In Competition No. 2781 you were invited to devise a riposte to a nauseating Christmas round-robin letter that would deter the author from ever sending another. My favourite of Lynne Truss’s half-dozen responses to persistent round-robiners, broadcast on Radio 4, was take six: ‘I’ve decided, finally, to try a more direct approach. Here it comes. PLEASE STOP SENDING ME THESE NEWSLETTERS.’

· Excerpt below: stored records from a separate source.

Fixpoint matcher (multiline : bool) (r : Pattern) (k : Continuation)
    (st : MatchState) : option MatchState :=
  match r with
  | Empty => k st
  | Char a =>
      match after st with
      | c :: aft' =>
          if (c =? N_of_ascii a)%N
          then k (mkState (c :: before st) aft' (captures st)) else None
      | [] => None
      end
  | Cat r1 r2 => matcher multiline r1 (matcher multiline r2 k) st
  | Disj r1 r2 => orElse (matcher multiline r1 k st) (matcher multiline r2 k st)
  | Group n r' => matcher multiline r' (λ st', k (setCapture n st st')) st
  | Star cs => repeatMatcher cs k (before st) (captures st) (after st)
  | Plus cs =>
      match after st with
      | c :: aft' =>
          if inSet cs c
          then repeatMatcher cs k (c :: before st) (captures st) aft' else None
      | [] => None
      end
  | AssertStart =>
      match before st with
      | [] => k st
      | c :: _ => if multiline && isLineTerminator c then k st else None
      end
  | AssertEnd =>
      match after st with
      | [] => k st
      | c :: _ => if multiline && isLineTerminator c then k st else None
      end
  end.

(** A regular expression object: the pattern and its flags.  [lastIndex] is
    the object's one mutable property and is threaded by [exec]. *)
Record t := mkRegExp {
  source : Pattern;
  global : bool;
  multiline : bool
}.

(** The array returned by a successful [exec]: [m !! 0] is the whole match,
    [m !! n] the n-th capture. *)
Abbreviation MatchArray := (gmap nat jsstring).

(** Try the pattern at [endIndex], then at every later index. *)
Fixpoint search (R : t) (bef : jsstring) (aft : jsstring) : option MatchState :=
  let start := mkState bef aft ∅ in
  match matcher (multiline R) (source R) Some start with
  | Some st => Some (setCapture 0 start st)
  | None =>
      match aft with
      | [] => None
      | c :: aft' => search R (c :: bef) aft'
      end
  end.

(** [RegExp.prototype.exec]: result and new value of [lastIndex].  Without
    the g flag [lastIndex] is read as 0 and left alone; with it the search
    starts at [lastIndex], a success stores the end of the match and a
    failure stores 0. *)
Definition exec (R : t) (lastIndex : nat) (S : jsstring) : option MatchArray * nat :=
  let from := if global R then lastIndex else 0 in
  if length S <? from then (None, if global R then 0 else lastIndex)
  else
    match search R (rev (take from S)) (drop from S) with
    | Some st => (Some (captures st), if global R then endIndex st else lastIndex)
    | None => (None, if global R then 0 else lastIndex)
    end.

End RegExp.

Import RegExp.

(** [const playlistRegex = /^https:\/\/open\.spotify\.com\/playlist\/([a-zA-Z0-9-]+).*$/gm] *)
Definition idClass : CharSet :=
  CharClass [ClassRange "a" "z"; ClassRange "A" "Z"; ClassRange "0" "9"; ClassChar "-"].

Definition playlistRegex : RegExp.t :=
  mkRegExp
    (Cat AssertStart
      (Cat (Literal "https://open.spotify.com/playlist/")
        (Cat (Group 1 (Plus idClass))
          (Cat (Star AnyChar) AssertEnd))))
    true true.

(** [const trackUrlRegex = /^(https:\/\/open\.spotify\.com\/(episode|track)\/[a-zA-Z0-9-]+).*$/] *)
Definition trackUrlRegex : RegExp.t :=
  mkRegExp
    (Cat AssertStart
      (Cat (Group 1
             (Cat (Literal "https://open.spotify.com/")
               (Cat (Group 2 (Disj (Literal "episode") (Literal "track")))
                 (Cat (Char "/") (Plus idClass)))))
        (Cat (Star AnyChar) AssertEnd)))
    false false.

(** ** Data model *)

(** Truthiness of an optional string property: absent ([undefined]) and the
    empty string are falsy. *)
Definition truthy (v : option jsstring) : bool :=
  match v with
  | Some (_ :: _) => true
  | _ => false
  end.

Module OverrideItem.
(** [type OverrideItem]; [date], [artist] and [name] may be missing from
    the JSON object, which reads as [undefined]. *)
Record t := mk {
  link : jsstring;
  date : option jsstring;
  artist : option jsstring;
  name : option jsstring
}.
End OverrideItem.

Module Artist.
(** An entry of [track.artists]: its [name] and its other own properties
    in order (the field projection of the request asks for [name] only). *)
Record t := mk {
  name : jsstring;
  rest : list (jsstring * jsstring)
}.
End Artist.

Module Track.
Record t := mk {
  id : jsstring;
  name : jsstring;
  artists : list Artist.t;
  release_date : jsstring;        (* album.release_date *)
  type : jsstring;
  spotify : jsstring              (* external_urls.spotify *)
}.
End Track.

Module PlaylistedTrack.
Record t := mk {
  added_at : jsstring;
  track : Track.t
}.
End PlaylistedTrack.

(** One page returned by [sdk.playlists.getPlaylistItems]. *)
Module Page.
Record t := mk {
  items : list PlaylistedTrack.t;
  limit : Z;
  next : option jsstring          (* [None] is [null] *)
}.
End Page.

(** The arguments of one call of [sdk.playlists.getPlaylistItems]. *)
Module Request.
Record t := mk {
  playlist_id : jsstring;
  market : jsstring;
  fields : jsstring;
  limit : Z;
  offset : Z
}.
End Request.

(** ** arrayChunks *)

Section ArrayChunks.
Context {A : Type}.

(** [array.slice(begin, end)] for [0 <= begin <= end]. *)
Definition slice (array : list A) (begin end_ : nat) : list A :=
  take (end_ - begin) (drop begin array).

(** [Math.ceil(a / b)] for [b > 0]; the quotient of two array-sized
    integers is far enough from the next integer for the floating-point
    division not to change the ceiling. *)
Definition ceilDiv (a b : nat) : nat :=
  a / b + (if a mod b =? 0 then 0 else 1).

(** [Array(n)] throws a RangeError when [n] is [Infinity] or [NaN], which
    is what a chunk size of 0 gives: [None]. *)
Definition arrayChunks (array : list A) (chunkSize : nat) : option (list (list A)) :=
  if chunkSize =? 0 then None
  else Some
    ((λ begin, slice array begin (begin + chunkSize)) <$>
      ((λ index, index * chunkSize) <$>
        seq 0 (ceilDiv (length array) chunkSize))).
End ArrayChunks.

(** ** Override index and merge (second half of getPlaylist) *)

(** The property key under which an override item is stored:
    [match[1]] when [trackUrlRegex.exec(item.link)] matches, [item.link]
    otherwise.  [trackUrlRegex] has no g flag, so its [lastIndex] stays 0. *)
Definition overrideKey (item : OverrideItem.t) : jsstring :=
  match (exec trackUrlRegex 0 (OverrideItem.link item)).1 with
  | None => OverrideItem.link item
  | Some match_ =>
      match match_ !! 1 with
      | Some s => s
      | None => lit "undefined"
      end
  end.

(** [let overrides : Overrides = {}] filled by the first for-in loop: the
    items the assignments [overrides[key] = item] have stored, by key.  An
    assignment creates or overwrites an own property, except under the key
    [__proto__], where it makes the item the object's prototype; reading
    [overrides["__proto__"]] then gives that item back, so the map holds it
    under that key too.  What a read finds beyond this map is in
    [getProperty]. *)
Definition buildOverrides (overrideJson : list OverrideItem.t) : gmap jsstring OverrideItem.t :=
  foldl (λ overrides item, <[overrideKey item := item]> overrides) ∅ overrideJson.

(** [[{...track.artists[0], "name": override.artist}]] *)
Definition overrideArtists (artists : list Artist.t) (artist : jsstring) : list Artist.t :=
  [Artist.mk artist (match artists !! 0 with Some a => Artist.rest a | None => [] end)].

(** The body of [if (override) { ... }]: three independent assignments,
    each guarded by the truthiness of the override's field. *)
Definition applyOverride (override : OverrideItem.t) (track : Track.t) : Track.t :=
  let name :=
    if truthy (OverrideItem.name override)
    then default [] (OverrideItem.name override) else Track.name track in
  let artists :=
    if truthy (OverrideItem.artist override)
    then overrideArtists (Track.artists track) (default [] (OverrideItem.artist override))
    else Track.artists track in
  let release_date :=
    if truthy (OverrideItem.date override)
    then default [] (OverrideItem.date override) else Track.release_date track in
  Track.mk (Track.id track) name artists release_date (Track.type track) (Track.spotify track).

(** The function-valued properties every object literal inherits from
    [Object.prototype]. *)
Definition objectPrototypeFunctions : list jsstring :=
  [lit "constructor"; lit "hasOwnProperty"; lit "isPrototypeOf";
   lit "propertyIsEnumerable"; lit "toLocaleString"; lit "toString";
   lit "valueOf"; lit "__defineGetter__"; lit "__defineSetter__";
   lit "__lookupGetter__"; lit "__lookupSetter__"].

(** The [name] property of the function found under [key]:
    [Object.prototype.constructor] is [Object], the others are named as
    their keys. *)
Definition inheritedFunctionName (key : jsstring) : jsstring :=
  if decide (key = lit "constructor") then lit "Object" else key.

But perhaps the whole exercise is ill judged. After all, these compendiums of boasts, bad jokes, inappropriate intimacies and inconsequential information contribute enormously to festive cheer, providing much merriment at their authors’ expense. We may mock, but how we would miss them. This week’s extra fiver goes to Adrian Fry. The rest take £25 apiece.
Dear Duff-Scriveners,
Many thanks for your festive round robin, which reminded me of so many ominously idyllic opening scenes in bygone disaster movies. I’ll be wondering all year whether Grandpa Bob (89 years young!) suffers sudden coronary or slow decline into dementia, whether Chloe’s PhD in PPE portends a career in government or a life in therapy (and which is worse) and whether you can all beat jihadist meltdown to the streets of your latest Third World holiday destination. The visits to A&E the kiddies trampoline is certain to engender will be the more piquant for your account of its rapturous reception ‘chez our house’ and Roddy’s decision to launch his internet consultancy business should furnish us with an excellent barometer when recession triple dips. Just don’t drop that oleaginous Panglossian style — spotting a fracturing marriage from allusions to ‘separate holidays’ and ‘making more me time’ is half the fun.
Adrian Fry
Daphne dearest: thanksissima for your meticulously itemised annual bulletin; so pleased that Roger’s latest rehab sessions are going well. I always say dedication is the first step to conquering addiction; even his strange variety.